The final IMF Staff Report on the Article IV Consultations between the IMF and the Ministry of Finance, was released on Tuesday. The final report was completed on 10 January and was followed by the last contact between the IMF staff and the ministry on 29 January, although the release note makes clear, this final meeting happened in absentia, so to speak.
The annual Article IV Consultations are a regular feature on the finance ministry’s calendar. These meetings are not without value. Interventions arising from these consultations helped us weather the first major budget crisis in 1996 when the deficit for the first time exceeded 6% of GDP, during a period when the local capital market was non-existent.
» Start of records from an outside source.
Create HintDb coordinator.
Hint Resolve reconcile_reaches clear_unsupported_reaches mark_unsupported_reaches rtc_refl : coordinator.

Lemma hard_cut_reaches db d now : reaches db (hard_cut db d now).1.
Proof.
  unfold hard_cut. apply bind_reaches.
  - apply (reaches_step (CallActivate d)), step_activate.
  - intros db1 []; try apply rtc_refl. destruct (active_contract db1) as [[c|]|]; try apply rtc_refl.
    destruct (str_eqb _ _); apply rtc_refl.
Qed.

Lemma complete_or_cut_reaches db d now : reaches db (complete_or_cut db d now).1.
Proof.
  unfold complete_or_cut. apply bind_reaches.
  - apply (reaches_step (CallComplete d)), step_complete.
  - intros db1 []; try apply rtc_refl; [apply hard_cut_reaches|].
    apply bind_reaches; [auto with coordinator|]. intros db2 _. apply rtc_refl.
Qed.

Lemma barrier_reaches db d now : reaches db (bootstrap_writer_barrier db d now).1.
Proof.
  unfold bootstrap_writer_barrier. apply bind_reaches; [auto with coordinator|]. intros db1 _.
  apply bind_reaches; [auto with coordinator|]. intros db2 _.
  destruct (observe_desired_contract db2 d) as [[o tok]|e]; [|apply rtc_refl].
  destruct o; try apply rtc_refl; [apply complete_or_cut_reaches|].
  apply bind_reaches; [auto with coordinator|]. intros db3 _. apply rtc_refl.
Qed.

(** ** Admission *)

(** Writers are admitted under the desired contract, by a token of the current
    fence. *)
Definition admission_sound (d : ImportProcessingContract) (db' : Db) (pass : Pass) : Prop :=
  public_writer_admitted pass.1 = true →
  (∃ c, active_contract db' = Ok (Some c) ∧ contract_id c = contract_id d)
  ∧ (public_writer_claims_admitted db' = true ∨ is_Some (a_active_transition_id (db_authority db')))
  ∧ pass.2 = Some (a_claim_fence_epoch (db_authority db')).

Lemma committed_active db id :
  db_ok db → a_committed_contract_id (db_authority db) = Some id →
  ∃ c, active_contract db = Ok (Some c) ∧ contract_id c = id.
Proof.
  intros [Hr _] Hid. destruct (stored_contract_total db id) as (Hs & c & Hc & Hcid);
    [done|apply (ro_refs _ Hr); by left|].
  exists c. unfold active_contract. by rewrite Hid, Hs.
Qed.

Lemma observe_sound db d o tok :
  db_ok db → observe_desired_contract db d = Ok (o, tok) → admission_sound d db (o, tok).
Proof.
  intros [_ [A1 _ _]]. unfold observe_desired_contract, admission_sound.
  destruct (a_health_state (db_authority db)) eqn:Eh; intros Ho; try (by injection Ho as <- <-).
  all: peel Ho; destruct a as [c|]; [|by injection Ho as <- <-].
  all: unfold observe_writer_contract_transition, delta_between in Ho;
    destruct (str_eqb (contract_id c) (contract_id d)) eqn:Eq;
    [|cbn [delta_strategy] in Ho; repeat case_match; simplify_eq; done].
  all: injection Ho as <- <-; intros _; apply str_eqb_eq in Eq; split_and!; [by exists c| |done].
  - left. unfold public_writer_claims_admitted. by rewrite Eh.
  - right. unfold authority_check in A1. rewrite Eh in A1. bools.
    destruct (a_active_transition_id _); [by eexists|done].
Qed.

Lemma observe_no_cut db d tok : observe_desired_contract db d ≠ Ok (HardCutActivated, tok).
Proof.
  unfold observe_desired_contract. intros Ho.
  destruct (a_health_state (db_authority db)); try done; peel Ho; destruct a as [c|]; try done;
    destruct (observe_writer_contract_transition _ _ _) as [delta []]; done.
Qed.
These consultations also brought us the so-called rolling budget, introduced in 2003 as the Medium Term Expenditure Framework.
Although the real practical value of these forward-looking three-year expenditure estimates must still be shown, at least they give us a longer horizon for budgeting, and they force us to note the deviation from the estimates in all subsequent actual budget figures. So they have a superficial value in helping our statisticians determine the direction of fiscal trends, but they do not really determine the budget outcome in any particular year.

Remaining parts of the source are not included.